In what was among the most-watched case of the term, the U.S. Supreme Court this morning reversed the Ninth Circuit’s decision in Wal-Mart Stores, Inc. v. Dukes, No. 10-277, which, if allowed to stand, would have been the largest employment class action in history.  The case originated as a sexual discrimination case by Wal-Mart employee Betty Dukes and some other female employees, and grew into a class action case with 1.5 million plaintiffs—all Wal-Mart female employees were included whether or not they wanted to participate and whether or not they had a grievance with the company. 

This decision carries important ramifications not only for large employers like Wal-Mart, but for any company targeted by class action complaints, as the class certification decision is often a case’s critical juncture. Certification puts enormous pressure on a defendant to settle, regardless of the case’s merit.  Had the Court not reversed the Ninth Circuit’s decision, it would likely have led to even more class action complaints and certifications. 
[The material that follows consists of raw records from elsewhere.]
(* ===== verification/Broker.v ===== *)
(** * The conversation broker ([internal/conversation/broker.go])

    The broker talks to a store, to peers, to a terminator, to a bus, to a
    context, to the clock and to the random source; the class [BrokerEnv] is
    that interface, over an abstract world.  The broker's own code is a program
    in a state monad over the world and the log of the calls made so far.  A
    result of [None] is a Go panic (or, for [loop], fuel that ran out, which
    [Run_returns] excludes); deferred calls run in both cases. *)
From S2P Require Import Prelude GoLib Model Policy Sentinel Envelope Bus.

(** ** The broker's environment

    [env_recv_within ch d] is the receive of a select with a timer: [None] when
    the timer fires first or the channel is closed.  [env_recv_ready ch] is what
    non-blocking receives return until the channel is empty or closed.
    [env_random n] is [rand.Read] of [n] bytes, [None] its error. *)
Class BrokerEnv (World Transport : Type) := {
  env_CreateConversation : Conversation -> World -> option goerr * World;
  env_UpdateConversation : gostring -> ConversationPatch -> World -> option goerr * World;
  env_AppendConversationTurn : ConversationTurn -> World -> option goerr * World;
  env_Start : Transport -> PeerSpec -> gostring -> PeerSlot -> World -> option goerr * World;
  env_Deliver : Transport -> Envelope -> World -> result ConversationTurn * World;
  env_Stop : Transport -> Z -> World -> option goerr * World;
  env_TerminatorStart : Conversation -> World -> option goerr * World;
  env_TerminatorStop : World -> option goerr * World;
  env_Publish : gostring -> BusMessage -> World -> option goerr * World;
  env_Subscribe : gostring -> World -> result nat * World;
  env_Cancel : nat -> World -> World;
  env_recv_within : nat -> Z -> World -> option BusMessage * World;
  env_recv_ready : nat -> World -> list BusMessage * World;
  env_ctx_done : World -> bool * World;
  env_now : World -> time * World;
  env_random : nat -> World -> option gostring * World;
}.

(** A call of the broker on its environment, with its outcome. *)
Inductive call {Transport : Type} :=
| KCreate (conv : Conversation) (e : option goerr)
| KUpdate (id : gostring) (p : ConversationPatch) (e : option goerr)
| KAppend (t : ConversationTurn) (e : option goerr)
| KStart (tr : Transport) (spec : PeerSpec) (id : gostring) (slot : PeerSlot)
    (e : option goerr)
| KDeliver (tr : Transport) (env : Envelope) (r : result ConversationTurn)
| KStop (tr : Transport)
| KTerminatorStart (conv : Conversation) (e : option goerr)
| KTerminatorStop
| KPublish (topic : gostring) (m : BusMessage) (e : option goerr)
| KSubscribe (topic : gostring) (r : result nat)
| KCancel (ch : nat)
| KDrain (ch : nat) (ms : list BusMessage)
| KCtx (done : bool).
Arguments call Transport : clear implicits.

Record FinalResult := {
  FR_Conversation : Conversation;
  FR_Turns : list ConversationTurn;
  FR_TerminatorNote : gostring;
  FR_Warnings : list gostring;
}.

(** [BrokerDeps]; a nil policy or transport is [None]. *)
Record BrokerDeps {Transport : Type} := {
  deps_Conversation : Conversation;
  deps_PeerA : option Transport;
  deps_PeerB : option Transport;
  deps_DrainWindow : Z;
  deps_Policy : option TurnPolicy;
  deps_PeersByID : gmap PeerID Transport;
  deps_PeerOrder : list PeerID;
}.
Arguments BrokerDeps Transport : clear implicits.

Definition defaultDrainWindow : Z := 50 * 1000000.

Definition slotFromPeerID (id : PeerID) : PeerSlot :=
  if bool_decide (id = "b") then PeerSlotB else PeerSlotA.

(** [make(\[\]model.ConversationTurn, 0, n)] panics when [n] is negative or the
    240-byte elements exceed the 48-bit address space. *)
Definition makeslice_ok (n : Z) : bool := (0 <=? n) && (n * 240 <=? 2 ^ 48).

(** The fields of a turn that the broker sets before it stores the turn. *)
Definition stamp_turn (first : bool) (currentID : PeerID) (t : ConversationTurn)
    : ConversationTurn :=
  with_routing t currentID (T_ToID t) (if first then TurnReasonOpener else T_Reason t)
    (T_NextIDParsed t) (T_FallbackUsed t).

(** The fields it sets, once the policy has chosen, on the entry of the turn log. *)
Definition route_turn (d : Decision) (t : ConversationTurn) : ConversationTurn :=
  with_routing t (T_FromID t) (D_Next d)
    (if bool_decide (T_Reason t = TurnReasonOpener) then TurnReasonOpener
     else if D_FallbackUsed d then TurnReasonFallbackRoundRobin else TurnReasonAddressed)
    (match D_Parsed d with Some p => Some p | None => T_NextIDParsed t end)
    (D_FallbackUsed d).

(** What a control message makes the broker do: [Some] ends the conversation. *)
Definition handle_control (ctl : ControlMsg) : option (ConversationStatus * gostring) :=
  if bool_decide (CM_Kind ctl = ControlVerdict) then
    match CM_Verdict ctl with
    | Some v => if bool_decide (V_Decision v = DecisionTerminate)
                then Some (V_Status v, V_Reason v) else None
    | None => None
    end
  else if bool_decide (CM_Kind ctl = ControlPeerCrashed) then
    Some (ConvPeerCrashed, "peer " ++ CM_Slot ctl ++ " crashed: " ++ CM_Detail ctl)
  else if bool_decide (CM_Kind ctl = ControlPeerBlocked) then
    Some (ConvPeerBlocked, "peer " ++ CM_Slot ctl ++ " blocked: " ++ CM_Detail ctl)
  else None.

Fixpoint first_control (ctls : list ControlMsg) : option (ConversationStatus * gostring) :=
  match ctls with
  | [] => None
  | c :: ctls => match handle_control c with Some r => Some r | None => first_control ctls end
  end.

Definition warn (pre : gostring) (e : option goerr) : list gostring :=
  match e with Some e => [pre ++ Error e] | None => [] end.

(** The response handed to the policy and to the next speaker. *)
Definition next_response (conv : Conversation) (t : ConversationTurn) : gostring :=
  if bool_decide (TS_Kind (C_Terminator conv) = "sentinel")
  then StripSentinel (T_Response t) (TS_Sentinel (C_Terminator conv)) else T_Response t.

Definition specForPeerID (conv : Conversation) (id : PeerID) : PeerSpec :=
  match list_find (fun p => PP_ID p = id) (C_Peers conv) with
  | Some (_, p) => PP_Spec p
  | None =>
      if bool_decide (id = "a") then C_PeerA conv
      else if bool_decide (id = "b") then C_PeerB conv
      else zeroPeerSpec
  end.

(** ** The broker's program *)
Section Broker.
Context {World Transport : Type} {env : BrokerEnv World Transport}.
Variable d : BrokerDeps Transport.

Definition state : Type := World * list (call Transport).
Definition M (A : Type) : Type := state -> option A * state.

#[export] Instance M_ret : MRet M := fun _ a s => (Some a, s).
#[export] Instance M_bind : MBind M := fun _ _ f m s =>
  match m s with
  | (Some a, s) => f a s
  | (None, s) => (None, s)
  end.

Definition panic {A} : M A := fun s => (None, s).

(** [defer k; m]: [k] runs when [m] returns and when it panics. *)
Definition defer {A} (k : M unit) (m : M A) : M A := fun s =>
  let '(o, s) := m s in
  match k s with
  | (Some _, s) => (o, s)
  | (None, s) => (None, s)
  end.

(** A call on the environment, logged. *)
Definition logged {A} (k : A -> call Transport) (f : World -> A * World) : M A :=
  fun '(w, l) => let '(a, w) := f w in (Some a, (w, l ++ [k a])).

(** A call that is not logged: the clock and the random source. *)
Definition silent {A} (f : World -> A * World) : M A :=
  fun '(w, l) => let '(a, w) := f w in (Some a, (w, l)).

Definition or_panic {A} (o : option A) : M A :=
  match o with Some a => mret a | None => panic end.

Definition ctx_done : M bool := logged KCtx env_ctx_done.

Definition new_marker : M gostring :=
  r ← silent (env_random markerSuffixBytes);
  buf ← or_panic r;
  mret (NewMarkerToken buf).

Definition n_peer : bool := negb (bool_decide (deps_PeersByID d = ∅)).

Definition peerIDs : list PeerID :=
  if n_peer && negb (bool_decide (deps_PeerOrder d = [])) then deps_PeerOrder d else ["a"; "b"].

Definition policy_of : TurnPolicy := default AddressedPolicy (deps_Policy d).

Definition transportFor (slot : PeerSlot) : option Transport :=
  let legacy := if bool_decide (slot = PeerSlotA) then deps_PeerA d else deps_PeerB d in
  if n_peer then
    match deps_PeersByID d !! slot with Some t => Some t | None => legacy end
  else legacy.

Definition start (o : option Transport) (spec : PeerSpec) (id : gostring) (slot : PeerSlot)
    : M (option goerr) :=
  t ← or_panic o; logged (KStart t spec id slot) (env_Start t spec id slot).

Definition stop (o : option Transport) : M unit :=
  t ← or_panic o; _ ← logged (fun _ => KStop t) (env_Stop t Second); mret tt.

Fixpoint stopPeerIDs (ids : list PeerID) : M unit :=
  match ids with
  | [] => mret tt
  | id :: ids =>
      match deps_PeersByID d !! id with
      | Some t => _ ← stop (Some t); stopPeerIDs ids
      | None => stopPeerIDs ids
      end
  end.

Definition stopAllPeers : M unit :=
  if n_peer then stopPeerIDs (deps_PeerOrder d)
  else _ ← stop (deps_PeerA d); stop (deps_PeerB d).

(** The loop of [startAllPeers] over [PeerOrder]; [started] is what it has
    appended to [started]. *)
Fixpoint startPeerIDs (conv : Conversation) (started ids : list PeerID) : M (option goerr) :=
  match ids with
  | [] => mret None
  | id :: ids =>
      match deps_PeersByID d !! id with
      | None =>
          _ ← stopPeerIDs started;
          mret (Some (ErrNew ("peer " ++ id ++ " declared in PeerOrder but missing from PeersByID")))
      | Some t =>
          e ← start (Some t) (specForPeerID conv id) (C_ID conv) id;
          match e with
          | Some e => _ ← stopPeerIDs started; mret (Some (ErrWrapped ("peer " ++ id ++ " start: ") e))
          | None => startPeerIDs conv (started ++ [id]) ids
          end
      end
  end.

Definition startAllPeers (conv : Conversation) : M (option goerr) :=
  if n_peer then startPeerIDs conv [] (deps_PeerOrder d)
  else
    e ← start (deps_PeerA d) (C_PeerA conv) (C_ID conv) PeerSlotA;
    match e with
    | Some e => mret (Some (ErrWrapped "peer A start: " e))
    | None =>
        e ← start (deps_PeerB d) (C_PeerB conv) (C_ID conv) PeerSlotB;
        match e with
        | Some e => _ ← stop (deps_PeerA d); mret (Some (ErrWrapped "peer B start: " e))
        | None => mret None
        end
    end.

Definition publishTurn (t : ConversationTurn) : M (option goerr) :=
  now ← silent env_now;
  let topic := TopicTurn (T_ConversationID t) in
  let m := {| BM_ConversationID := T_ConversationID t; BM_Topic := topic; BM_Kind := KindTurn;
              BM_Payload := PTurn t; BM_Timestamp := now |} in
  logged (KPublish topic m) (env_Publish topic m).

Definition finalize (conv : Conversation) (turns : list ConversationTurn)
    (warnings : list gostring) (status : ConversationStatus) (note : gostring) : M FinalResult :=
  now ← silent env_now;
  let conv := set_ended (set_status conv status) (Some now) in
  let conv := if (TurnsConsumed conv =? 0) && (0 <? Z.of_nat (length turns))
              then set_consumed conv (Z.of_nat (length turns)) else conv in
  let patch := {| CP_Status := Some status; CP_EndedAt := Some now;
                  CP_TurnsConsumed := Some (TurnsConsumed conv) |} in
  e ← logged (KUpdate (C_ID conv) patch) (env_UpdateConversation (C_ID conv) patch);
  mret {| FR_Conversation := conv; FR_Turns := turns; FR_TerminatorNote := note;
          FR_Warnings := warnings ++ warn "store update_conversation: " e |}.

Definition drainControlTimed (ch : nat) (deadline : Z) : M (list ControlMsg) :=
  ms ← logged (KDrain ch) (fun w =>
    let '(first, w) := env_recv_within ch deadline w in
    match first with
    | None => ([], w)
    | Some m => let '(ms, w) := env_recv_ready ch w in (m :: ms, w)
    end);
  mret (omap (fun m => Unmarshal_ControlMsg (BM_Payload m)) ms).

Definition drain_window : Z :=
  if deps_DrainWindow d <=? 0 then defaultDrainWindow else deps_DrainWindow d.

(** The [for] loop of [Run]; one unit of fuel per iteration. *)
Fixpoint loop (fuel : nat) (ch : nat) (conv : Conversation) (warnings : list gostring)
    (turns : list ConversationTurn) (active : PeerSlot) (envelope : Envelope)
    : M FinalResult :=
  match fuel with
  | O => panic
  | S fuel =>
      let n := Z.of_nat (length turns) in
      cancelled ← ctx_done;
      if cancelled : bool
      then finalize (set_consumed conv n) turns warnings ConvInterrupted "context cancelled"
      else
        tr ← or_panic (transportFor active);
        r ← logged (KDeliver tr envelope) (env_Deliver tr envelope);
        match r with
        | Err e =>
            if is_ctx_error e
            then finalize (set_consumed conv n) turns warnings ConvInterrupted (Error e)
            else finalize (set_consumed conv n) turns warnings ConvError
                   ("peer " ++ active ++ " deliver: " ++ Error e)
        | Ok turn =>
            let currentID := PeerIDFromSlot active in
            let turn := stamp_turn (length turns =? 0)%nat currentID turn in
            e1 ← logged (KAppend turn) (env_AppendConversationTurn turn);
            e2 ← publishTurn turn;
            let warnings := warnings ++ warn "store append_turn: " e1 ++ warn "publish turn: " e2 in
            let conv := set_consumed conv (n + 1) in
            let nextResponse := next_response conv turn in
            decision ← or_panic (@policy_Next policy_of currentID nextResponse peerIDs);
            let turns := turns ++ [route_turn decision turn] in
            if MaxTurns conv <=? n + 1
            then finalize conv turns warnings ConvMaxTurnsHit "max turns reached"
            else
              cancelled ← ctx_done;
              if cancelled : bool
              then finalize conv turns warnings ConvInterrupted "context cancelled"
              else
                ctls ← drainControlTimed ch drain_window;
                match first_control ctls with
                | Some (status, note) => finalize conv turns warnings status note
                | None =>
                    let next := if n_peer then D_Next decision
                                else slotFromPeerID (D_Next decision) in
                    marker ← new_marker;
                    loop fuel ch conv warnings turns next
                      (BuildEnvelopeTurnN conv (n + 2) active nextResponse marker)
                end
        end
  end.

(** The first speaker. *)
Definition opener (conv : Conversation) : PeerSlot :=
  if n_peer then
    match OpenerID conv, deps_PeerOrder d with
    | [], id :: _ => id
    | id, _ => id
    end
  else if bool_decide (Opener conv = PeerSlotA) || bool_decide (Opener conv = PeerSlotB)
       then Opener conv else PeerSlotA.

Definition Run (fuel : nat) : M FinalResult :=
  now ← silent env_now;
  let conv := set_created (set_status (deps_Conversation d) ConvRunning) now in
  e ← logged (KCreate conv) (env_CreateConversation conv);
  let warnings := warn "store create_conversation: " e in
  e ← startAllPeers conv;
  match e with
  | Some e => finalize conv [] warnings ConvError (Error e)
  | None =>
      defer stopAllPeers (
        e ← logged (KTerminatorStart conv) (env_TerminatorStart conv);
        let warnings := warnings ++ warn "terminator start: " e in
        defer (_ ← logged (fun _ => KTerminatorStop) env_TerminatorStop; mret tt) (
          r ← logged (KSubscribe (TopicControl (C_ID conv))) (env_Subscribe (TopicControl (C_ID conv)));
          match r with
          | Err e => finalize conv [] warnings ConvError ("control subscribe: " ++ Error e)
          | Ok ch =>
              defer (logged (fun _ => KCancel ch) (fun w => (tt, env_Cancel ch w))) (
                if makeslice_ok (MaxTurns conv) then
                  let active := opener conv in
                  marker ← new_marker;
                  loop fuel ch conv warnings [] active (BuildEnvelopeTurn1 conv active marker)
                else panic)
          end))
  end.

End Broker.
The decision has far-reaching implications for both Title VII class actions and for class actions generally, and an adverse decision for Wal-Mart could have dramatically expanded the circumstances in which class certification is appropriate.  In line with the arguments included in DRI’s amicus curiae brief, the Court held that the proposed class would have lowered the burden on plaintiffs to show that they were victims of intentional, institutionalized discrimination, and restricted the right of defendants to present individualized defenses for the numerous and varied claims that companies may face.  The Court found that the certification of the plaintiff class by the district court, affirmed by the Ninth, was not consistent with Federal Rule of Civil Procedure Rule 23(a)(2), which requires a party seeking class certification to prove that the class has common “questions of law or fact.”  “Without some glue holding together the alleged reasons for those decisions,” the Court stated in its summary argument, “it will be impossible to say that examination of all the class members’ claims will produce a common answer to the crucial discrimination question.”  The Court also held that the plaintiffs’ backpay claims were improperly certified under Rule 23(b)(2).